Problem requirements: In the records below, find the line that contains "<-list_fmap_compose. apply Forall_fmap_ext." and the line that contains "Import QueryClauses.", then retype exactly those two lines and every line between them.
══════════════════════════════
Lemma result_line_fields (name : string) (x : double) :
  prints_plainly → plain_name name →
  occurs Utilities.newline (name +:+ ("|" +:+ to_string x)) = false ∧
  Utilities.splitPipe (name +:+ ("|" +:+ to_string x)) = [name; to_string x].
Proof.
  intros Hprints [Hpipe Hline]. destruct (Hprints x) as (Hne & Hxpipe & Hxline). split.
  - rewrite occurs_append, Hline.
    change (occurs Utilities.newline ("|" +:+ to_string x))
      with (bool_decide (Utilities.newline = "|"%char)
            || occurs Utilities.newline (to_string x)).
    by rewrite Hxline, bool_decide_eq_false_2.
  - unfold Utilities.splitPipe.
    change ("|" +:+ to_string x) with (String "|" (to_string x)).
    by rewrite getlines_item, getlines_last.
Qed.

Lemma outputResults_text disk (writable : string → bool) (result_path : string) results :
  outputResults disk writable result_path results
  = if writable result_path
    then (true, <[result_path :=
                   terminated Utilities.newline
                     ("N_NAME|REVENUE"
                      :: ((λ pair, pair.1 +:+ ("|" +:+ to_string pair.2))
                            <$> std_sort (λ a b, dgt a.2 b.2) (items results)))]> disk)
    else (false, disk).
Proof.
  unfold outputResults. destruct (writable result_path); [|done].
  by rewrite written_lines, append_assoc.
Qed.

(** X27.  [outputResults] fails, and writes nothing, when the result file
    cannot be opened.  Otherwise it replaces the file by a header line and
    one line [name|value] for each entry of the results -- in descending
    order of the values when the comparison of [double]s is a strict weak
    ordering -- and leaves every other file alone.  Read back line by line
    and split with [splitPipe], the file gives the names and the printed
    values again, provided no name holds a ['|'] or a line break. *)
Theorem outputResults_writes_a_line_for_each_result disk (writable : string → bool)
    (result_path : string) results :
  (writable result_path = false →
     outputResults disk writable result_path results = (false, disk)) ∧
  (writable result_path = true →
     ∃ (sorted : list (string * double)) (text : string),
       outputResults disk writable result_path results
         = (true, <[result_path := text]> disk) ∧
       sorted ≡ₚ map_to_list results ∧
       (strict_weak dgt → StronglySorted (λ a b, dgt b.2 a.2 = false) sorted) ∧
       text = terminated Utilities.newline
                ("N_NAME|REVENUE"
                 :: ((λ pair, pair.1 +:+ ("|" +:+ to_string pair.2)) <$> sorted)) ∧
       (prints_plainly → (∀ name, is_Some (results !! name) → plain_name name) →
          ∃ lines, getlines Utilities.newline text = "N_NAME|REVENUE" :: lines ∧
            Utilities.splitPipe <$> lines
            = (λ pair, [pair.1; to_string pair.2]) <$> sorted)).
Proof.
  rewrite outputResults_text. split; [by intros ->|]. intros ->.
  set (sorted := std_sort _ (items results)).
  assert (sorted ≡ₚ map_to_list results) as Hperm.
  { unfold sorted. by rewrite std_sort_perm, items_perm. }
  exists sorted, (terminated Utilities.newline
                    ("N_NAME|REVENUE"
                     :: ((λ pair, pair.1 +:+ ("|" +:+ to_string pair.2)) <$> sorted))).
  split_and!.
  - done.
  - done.
  - intros [Hirr Htrans Hinc].
    apply (std_sort_sorted _ (λ a b : string * double, dgt a.2 b.2)).
    split; [intros x; apply Hirr|intros x y z; apply Htrans|intros x y z; apply Hinc].
  - done.
  - intros Hprints Hnames.
    exists ((λ pair, pair.1 +:+ ("|" +:+ to_string pair.2)) <$> sorted).
    assert (Forall (λ pair : string * double, plain_name pair.1) sorted) as Hplain.
    { apply Forall_forall. intros [name x] Hin. apply Hnames.
      rewrite Hperm in Hin. apply elem_of_map_to_list in Hin. by eexists. }
    split.
    + apply getlines_terminated. constructor; [done|].
      apply Forall_fmap. eapply Forall_impl; [exact Hplain|].
      intros [name x] Hname. by apply result_line_fields.
    + rewrite <-list_fmap_compose. apply Forall_fmap_ext.
      eapply Forall_impl; [exact Hplain|].
      intros [name x] Hname. by apply result_line_fields.
Qed.
End outputResults_facts.

Section main_facts.
Import Query5.
Context `{Double} `{StdSort} `{StdStoi}.

End main_facts.



(** * How the clauses go together *)

Section join_relations.
Import QueryClauses.
Implicit Types (left_table right_table : Table) (cond : Row → Row → bool).

Lemma sublist_bind {A B} (f g : A → list B) (l : list A) :
  (∀ x, sublist (f x) (g x)) → sublist (l ≫= f) (l ≫= g).
Proof.
  intros Hfg. induction l as [|x l IH]; [done|]. rewrite !bind_cons. by apply sublist_app.
Qed.

Lemma length_bind_const {A B} (f : A → list B) (l : list A) (n : nat) :
  (∀ x, length (f x) = n) → length (l ≫= f) = length l * n.
Proof.
  intros Hf. induction l as [|x l IH]; [done|].
  rewrite bind_cons, length_app, Hf, IH. simpl. lia.
Qed.

Lemma bind_singletons {A} (l : list A) : l ≫= (λ x, [x]) = l.
Proof. induction l as [|x l IH]; [done|]. by rewrite bind_cons, IH. Qed.

Lemma bind_nothing {A B} (l : list A) : l ≫= (λ _, @nil B) = [].
Proof. by induction l. Qed.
══════════════════════════════
Output for this exercise:
    + rewrite <-list_fmap_compose. apply Forall_fmap_ext.
      eapply Forall_impl; [exact Hplain|].
      intros [name x] Hname. by apply result_line_fields.
Qed.
End outputResults_facts.

Section main_facts.
Import Query5.
Context `{Double} `{StdSort} `{StdStoi}.

End main_facts.



(** * How the clauses go together *)

Section join_relations.
Import QueryClauses.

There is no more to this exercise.